*** Block opens ***

(** * Voice assistant: answer retrieval and transcription polling

    A shallow embedding of [answer_agent.py] (the fuzzy answer matcher, the
    fallback web search and the answer orchestrator) and of the polling loops
    of [audio_processing.py] and [speech_recognition.py].

    Python values are modelled by their Rocq counterparts: [str] by [string],
    [int] by [Z], [None]-or-value by [option], a list of dictionaries with
    fixed keys by a list of records.  A Python call that may raise is a
    computation in the monad [M] below, which also records the calls made to
    the two external collaborators of the agent (the scoring library and the
    search provider), so that "no score was computed" and "the provider was
    not contacted" are statements about a trace. *)

From Stdlib Require Import String Ascii List ZArith Lia Bool Arith PeanoNat.
From Stdlib Require Import DecimalString.
Import ListNotations.

Local Open Scope list_scope.
Local Open Scope string_scope.

(** ** Python helpers *)

(** Truth value of a [str]: the empty string is falsy. *)
Definition truthy (s : string) : bool := negb (s =? "").

(** Truth value of an optional [str] ([None] is falsy). *)
Definition truthy_opt (o : option string) : bool :=
  match o with
  | None => false
  | Some s => truthy s
  end.

(** The slice [s[:n]]. *)
Definition slice_to (n : nat) (s : string) : string := substring 0 n s.

(** [str(i)] for a non-negative [int]. *)
Definition str_of_nat (i : nat) : string :=
  NilEmpty.string_of_uint (Nat.to_uint i).

(** The one-character string "\n". *)
Definition nl : string := String (ascii_of_nat 10) EmptyString.

(** [d.get(key, default)] for a key that is absent ([None]) or holds text. *)
Definition get_default (field : option string) (default : string) : string :=
  match field with
  | Some v => v
  | None => default
  end.

(** [p] is an initial segment of [s]. *)
Definition is_prefix (p s : string) : Prop := exists rest, s = p ++ rest.

(** ** Exceptions, events and the computation monad *)

(** A raised [Exception]: its class name and [str(e)]. *)
Record exn : Type := Exn { exn_class : string; exn_str : string }.

(** Calls to the external collaborators of the agent. *)
Inductive event : Type :=
| EvScore (query choice : string)   (* one similarity score computed *)
| EvSearch (query : string).        (* one request sent to the provider *)

Inductive outcome (A : Type) : Type :=
| Ret (a : A)
| Raise (e : exn).
Arguments Ret {A} a.
Arguments Raise {A} e.

(** A computation: the events it performed, then its outcome. *)
Definition M (A : Type) : Type := (list event * outcome A)%type.

Definition ret {A} (a : A) : M A := ([], Ret a).

Definition raise {A} (e : exn) : M A := ([], Raise e).

Definition tell (ev : event) : M unit := ([ev], Ret tt).

Definition bind {A B} (m : M A) (k : A -> M B) : M B :=
  match m with
  | (t, Ret a) => let (t', r) := k a in ((t ++ t')%list, r)
  | (t, Raise e) => (t, Raise e)
  end.

(** [try: body / except Exception as e: handler e]. *)
Definition try_except {A} (body : M A) (handler : exn -> M A) : M A :=
  match body with
  | (t, Ret a) => (t, Ret a)
  | (t, Raise e) => let (t', r) := handler e in ((t ++ t')%list, r)
  end.

(** Lifting the outcome of an external call. *)
Definition lift {A} (o : outcome A) : M A := ([], o).

Definition trace {A} (m : M A) : list event := fst m.
Definition result {A} (m : M A) : outcome A := snd m.

Declare Scope comp_scope.
Delimit Scope comp_scope with comp.
Notation "x <- c1 ;; c2" := (bind c1 (fun x => c2))
  (at level 61, c1 at next level, right associativity) : comp_scope.
Notation "c1 ;; c2" := (bind c1 (fun _ => c2))
  (at level 61, right associativity) : comp_scope.
Local Open Scope comp_scope.

(** ** Data model *)

(** One element of [qa_database["questions"]]. *)
Record QAEntry : Type := { question : string; answer : string }.

(** The list [qa_database["questions"]]. *)
Definition QADatabase : Type := list QAEntry.

(** The dictionary returned by [get_answer]. *)
Record AnswerResult : Type := { source : string; answer_text : string }.

(** One element of the provider's ["results"] list; a key may be absent. *)
Record SearchHit : Type := { title : option string; content : option string }.

(** The provider's response: the value under ["results"] if the key is
    present.  A falsy response (an empty dictionary) has no such key. *)
Record SearchResponse : Type := { results : option (list SearchHit) }.

(** The fields of an [AnswerAgent] instance. *)
Record AnswerAgent : Type := {
  qa_database : QADatabase;
  tavily_api_key : option string
}.

(** ** Sample collaborators, used to run the model on concrete inputs *)

(** A scorer that rates a choice 100 when it equals the query, else 0. *)
Definition exact_scorer (query choice : string) : Z :=
  if query =? choice then 100%Z else 0%Z.

(** A scorer given by a table of choices, 0 for a choice not listed. *)
Fixpoint table_scorer (tbl : list (string * Z)) (query choice : string) : Z :=
  match tbl with
  | [] => 0%Z
  | (c, s) :: rest => if c =? choice then s else table_scorer rest query choice
  end.

(** A provider that answers every query with the same response. *)
Definition const_provider (r : SearchResponse) (query : string)
  : outcome SearchResponse := Ret r.

(** A provider whose every call raises. *)
Definition failing_provider (e : exn) (query : string)
  : outcome SearchResponse := Raise e.

Definition sample_hit (t c : string) : SearchHit :=
  {| title := Some t; content := Some c |}.

(** [s * n] for a [str] [s]. *)
Fixpoint repeat_string (n : nat) (s : string) : string :=
  match n with
  | O => ""
  | S n' => s ++ repeat_string n' s
  end.

(** Five sample results; the content of the second has 400 characters. *)
Definition five_hits : list SearchHit :=
  [sample_hit "Forecast" "Sunny.";
   sample_hit "Radar" (repeat_string 400 "x");
   {| title := None; content := None |};
   sample_hit "Almanac" "Cold.";
   sample_hit "Tides" "High."].

(** Sample tables and agents. *)
Definition reset_entry : QAEntry :=
  {| question := "How do I reset?"; answer := "Hold the button." |}.

Definition voice_entry : QAEntry :=
  {| question := "What is a voice assistant?";
     answer := "A voice assistant is..." |}.

Definition agent_of (db : QADatabase) (key : option string) : AnswerAgent :=
  {| qa_database := db; tavily_api_key := key |}.

(** ** The answer agent ([answer_agent.py]) *)

Section Agent.

(** [fuzz.WRatio] after the library's default processing of both strings:
    the score the library gives to a choice for a query.  The library is not
    part of the repository; its scorer is a parameter. *)
Variable scorer : string -> string -> Z.

(** [tavily_client.search(query=query, search_depth="advanced")]: the
    response, or the exception the call raises. *)
Variable tavily_search : string -> outcome SearchResponse.

(** [open(path, 'r')] followed by reading the file: its text, or the
    exception raised (missing or unreadable file). *)
Variable read_file : string -> outcome string.

(** [json.load] on the text of a file: the decoded table, or the exception
    raised on text that is not valid JSON. *)
Variable json_load : string -> outcome QADatabase.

*** Block closes ***

- [TASK DETAILS] Exact retyping of all the entries is required.

- [ANSWER FOR THIS EXERCISE]
(** * Voice assistant: answer retrieval and transcription polling

    A shallow embedding of [answer_agent.py] (the fuzzy answer matcher, the
    fallback web search and the answer orchestrator) and of the polling loops
    of [audio_processing.py] and [speech_recognition.py].

    Python values are modelled by their Rocq counterparts: [str] by [string],
    [int] by [Z], [None]-or-value by [option], a list of dictionaries with
    fixed keys by a list of records.  A Python call that may raise is a
    computation in the monad [M] below, which also records the calls made to
    the two external collaborators of the agent (the scoring library and the
    search provider), so that "no score was computed" and "the provider was
    not contacted" are statements about a trace. *)

From Stdlib Require Import String Ascii List ZArith Lia Bool Arith PeanoNat.
From Stdlib Require Import DecimalString.
Import ListNotations.

Local Open Scope list_scope.
Local Open Scope string_scope.

(** ** Python helpers *)

(** Truth value of a [str]: the empty string is falsy. *)
Definition truthy (s : string) : bool := negb (s =? "").

(** Truth value of an optional [str] ([None] is falsy). *)
Definition truthy_opt (o : option string) : bool :=
  match o with
  | None => false
  | Some s => truthy s
  end.

(** The slice [s[:n]]. *)
Definition slice_to (n : nat) (s : string) : string := substring 0 n s.

(** [str(i)] for a non-negative [int]. *)
Definition str_of_nat (i : nat) : string :=
  NilEmpty.string_of_uint (Nat.to_uint i).

(** The one-character string "\n". *)
Definition nl : string := String (ascii_of_nat 10) EmptyString.

(** [d.get(key, default)] for a key that is absent ([None]) or holds text. *)
Definition get_default (field : option string) (default : string) : string :=
  match field with
  | Some v => v
  | None => default
  end.

(** [p] is an initial segment of [s]. *)
Definition is_prefix (p s : string) : Prop := exists rest, s = p ++ rest.

(** ** Exceptions, events and the computation monad *)

(** A raised [Exception]: its class name and [str(e)]. *)
Record exn : Type := Exn { exn_class : string; exn_str : string }.

(** Calls to the external collaborators of the agent. *)
Inductive event : Type :=
| EvScore (query choice : string)   (* one similarity score computed *)
| EvSearch (query : string).        (* one request sent to the provider *)

Inductive outcome (A : Type) : Type :=
| Ret (a : A)
| Raise (e : exn).
Arguments Ret {A} a.
Arguments Raise {A} e.

(** A computation: the events it performed, then its outcome. *)
Definition M (A : Type) : Type := (list event * outcome A)%type.

Definition ret {A} (a : A) : M A := ([], Ret a).

Definition raise {A} (e : exn) : M A := ([], Raise e).

Definition tell (ev : event) : M unit := ([ev], Ret tt).

Definition bind {A B} (m : M A) (k : A -> M B) : M B :=
  match m with
  | (t, Ret a) => let (t', r) := k a in ((t ++ t')%list, r)
  | (t, Raise e) => (t, Raise e)
  end.

(** [try: body / except Exception as e: handler e]. *)
Definition try_except {A} (body : M A) (handler : exn -> M A) : M A :=
  match body with
  | (t, Ret a) => (t, Ret a)
  | (t, Raise e) => let (t', r) := handler e in ((t ++ t')%list, r)
  end.

(** Lifting the outcome of an external call. *)
Definition lift {A} (o : outcome A) : M A := ([], o).

Definition trace {A} (m : M A) : list event := fst m.
Definition result {A} (m : M A) : outcome A := snd m.

Declare Scope comp_scope.
Delimit Scope comp_scope with comp.
Notation "x <- c1 ;; c2" := (bind c1 (fun x => c2))
  (at level 61, c1 at next level, right associativity) : comp_scope.
Notation "c1 ;; c2" := (bind c1 (fun _ => c2))
  (at level 61, right associativity) : comp_scope.
Local Open Scope comp_scope.

(** ** Data model *)

(** One element of [qa_database["questions"]]. *)
Record QAEntry : Type := { question : string; answer : string }.

(** The list [qa_database["questions"]]. *)
Definition QADatabase : Type := list QAEntry.

(** The dictionary returned by [get_answer]. *)
Record AnswerResult : Type := { source : string; answer_text : string }.

(** One element of the provider's ["results"] list; a key may be absent. *)
Record SearchHit : Type := { title : option string; content : option string }.

(** The provider's response: the value under ["results"] if the key is
    present.  A falsy response (an empty dictionary) has no such key. *)
Record SearchResponse : Type := { results : option (list SearchHit) }.

(** The fields of an [AnswerAgent] instance. *)
Record AnswerAgent : Type := {
  qa_database : QADatabase;
  tavily_api_key : option string
}.

(** ** Sample collaborators, used to run the model on concrete inputs *)

(** A scorer that rates a choice 100 when it equals the query, else 0. *)
Definition exact_scorer (query choice : string) : Z :=
  if query =? choice then 100%Z else 0%Z.

(** A scorer given by a table of choices, 0 for a choice not listed. *)
Fixpoint table_scorer (tbl : list (string * Z)) (query choice : string) : Z :=
  match tbl with
  | [] => 0%Z
  | (c, s) :: rest => if c =? choice then s else table_scorer rest query choice
  end.

(** A provider that answers every query with the same response. *)
Definition const_provider (r : SearchResponse) (query : string)
  : outcome SearchResponse := Ret r.

(** A provider whose every call raises. *)
Definition failing_provider (e : exn) (query : string)
  : outcome SearchResponse := Raise e.

Definition sample_hit (t c : string) : SearchHit :=
  {| title := Some t; content := Some c |}.

(** [s * n] for a [str] [s]. *)
Fixpoint repeat_string (n : nat) (s : string) : string :=
  match n with
  | O => ""
  | S n' => s ++ repeat_string n' s
  end.

(** Five sample results; the content of the second has 400 characters. *)
Definition five_hits : list SearchHit :=
  [sample_hit "Forecast" "Sunny.";
   sample_hit "Radar" (repeat_string 400 "x");
   {| title := None; content := None |};
   sample_hit "Almanac" "Cold.";
   sample_hit "Tides" "High."].

(** Sample tables and agents. *)
Definition reset_entry : QAEntry :=
  {| question := "How do I reset?"; answer := "Hold the button." |}.

Definition voice_entry : QAEntry :=
  {| question := "What is a voice assistant?";
     answer := "A voice assistant is..." |}.

Definition agent_of (db : QADatabase) (key : option string) : AnswerAgent :=
  {| qa_database := db; tavily_api_key := key |}.

(** ** The answer agent ([answer_agent.py]) *)

Section Agent.

(** [fuzz.WRatio] after the library's default processing of both strings:
    the score the library gives to a choice for a query.  The library is not
    part of the repository; its scorer is a parameter. *)
Variable scorer : string -> string -> Z.

(** [tavily_client.search(query=query, search_depth="advanced")]: the
    response, or the exception the call raises. *)
Variable tavily_search : string -> outcome SearchResponse.

(** [open(path, 'r')] followed by reading the file: its text, or the
    exception raised (missing or unreadable file). *)
Variable read_file : string -> outcome string.

(** [json.load] on the text of a file: the decoded table, or the exception
    raised on text that is not valid JSON. *)
Variable json_load : string -> outcome QADatabase.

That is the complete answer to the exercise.